Indeed, the Electronic Frontier Foundation, a California-based digital rights group, rescinded its support of Sensenbrenner’s bill this week after the Second Circuit Court of Appeals ruled that Sec. 215 of the Patriot Act never authorized the collection of telephony metadata on the scale exemplified by the NSA’s actions. That decision, the EFF said in a statement this week, “marks a significant change in the context of the ongoing legislative debate in Congress” and, according to the group, suggests “it is clear that Congress must do more to rein in dragnet surveillance by the NSA.”

ACLU v. Clapper isn't only a legal win—it's a chance to shift the NSA reform debate. It's a chance to demand more: https://t.co/ijB45KSGys

— EFF (@EFF) May 11, 2015

“In light of the Second Circuit’s decision, EFF asks Congress to strengthen its proposed reform of Section 215, the USA Freedom Act,” the organization said this week. “Pending those improvements, EFF is withdrawing our support of the bill. We’re urging Congress to roll the draft back to the stronger and meaningful reforms included in the 2013 version of USA Freedom and affirmatively embrace the Second Circuit’s opinion on the limits of Section 215.”

What happens next

Onlookers to the surveillance debate predict the USA Freedom Act will pass the House on Wednesday without complications, but don’t expect the bill to advance through the Senate with the same ease. Senator John Cornyn (R-Texas), the second-ranking GOP lawmaker in the chamber, said that he supports the idea of reauthorizing Sec. 215 without any changes before it expires next month, and when the House is finally done with the USA Freedom Act this week, Senator McConnell, a supporter of the call records program, might elect not to let the bill be discussed on the Senate floor.

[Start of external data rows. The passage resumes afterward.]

(** ** What a run writes *)

(** The identity of a discovered disk. *)
Definition identity_of_disk (vm : DiscoveredVirtualMachine) (disk : DiscoveredVirtualDisk) (wanted : pydict) : Prop :=
  ∃ identity, virtual_machine_source_identity vm = Ok identity ∧ disk_identity (to_record identity) (disk_key disk) = Ok wanted.
Definition discovered (hosts : list DiscoveredHost) (vm : DiscoveredVirtualMachine) (disk : DiscoveredVirtualDisk) : Prop :=
  vm ∈ hosts_vms hosts ∧ disk ∈ vm_disks vm.
(** The machine is the only one with the identity of the discovered one. *)
Definition sole_match (vms : list nb_record) (vm : DiscoveredVirtualMachine) (parent : nb_record) : Prop :=
  find_vm_sync_identity_matches custom_fields vms vm = Ok [parent].
(** A new disk: named and placed as discovered, of the size rounded up. *)
Definition disk_of (vms : list nb_record) (hosts : list DiscoveredHost) (row : pydict) : Prop :=
  ∃ vm disk wanted parent size, discovered hosts vm disk ∧ identity_of_disk vm disk wanted ∧ sole_match vms vm parent ∧
    dget "virtual_machine" row = PInt (rec_id parent) ∧ dget "name" row = PStr (vdisk_name disk) ∧ dget "size" row = PInt size ∧
    (∃ cf, dget "custom_fields" row = PDict cf ∧ dlookup "sync_disk_identity" cf = Some (PDict wanted)) ∧
    (vdisk_size_bytes disk ≤ size * 1000000 < vdisk_size_bytes disk + 1000000)%Z.

(** The stored disk is the one of a discovered disk: it is the only one with its
    identity, and the machine it belongs to is the only one with the identity of the
    discovered machine. *)
Definition disk_owner (vms existing : list nb_record) (hosts : list DiscoveredHost) (r : nb_record) (disk : DiscoveredVirtualDisk) (wanted : pydict) : Prop :=
  ∃ vm parent, discovered hosts vm disk ∧ identity_of_disk vm disk wanted ∧ sole_match vms vm parent ∧ parent_is parent r = true ∧
    filter (has_identity wanted) existing = [r].
(** What a run may write into a field of a stored disk: the discovered name, the size
    rounded up, and the identity into the custom fields it had. *)
Definition disk_field (r : nb_record) (disk : DiscoveredVirtualDisk) (wanted : pydict) (k : string) (v : pyval) : Prop :=
  k = "name" ∧ v = PStr (vdisk_name disk) ∨
  k = "size" ∧ (∃ size, v = PInt size ∧ (vdisk_size_bytes disk ≤ size * 1000000 < vdisk_size_bytes disk + 1000000)%Z) ∨
  k = "custom_fields" ∧ v = PDict (dset "sync_disk_identity" (PDict wanted) (disk_fields r)).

I will filibuster any attempts at a straight renewal of the Patriot Act #EndThisDragnet

— Ron Wyden (@RonWyden) May 11, 2015

"The nation is better off with an extension of the Patriot Act than not," McConnell on Sunday in Boston. McConnell is among the biggest critics of USA Freedom in Congress, and last month he suggested keeping the NSA’s current programs in tact until 2020. Senators Ron Wyden (D-Oregon) and Rand Paul (R-Kentucky) both promised to filibuster McConnell if he follows through with that threat, and reauthorizing Sec. 215 would be all but meaningless given that the Second Circuit said the provision doesn’t actually provide for call records collection.

The Senate is expected to vote on the matter on Wednesday afternoon.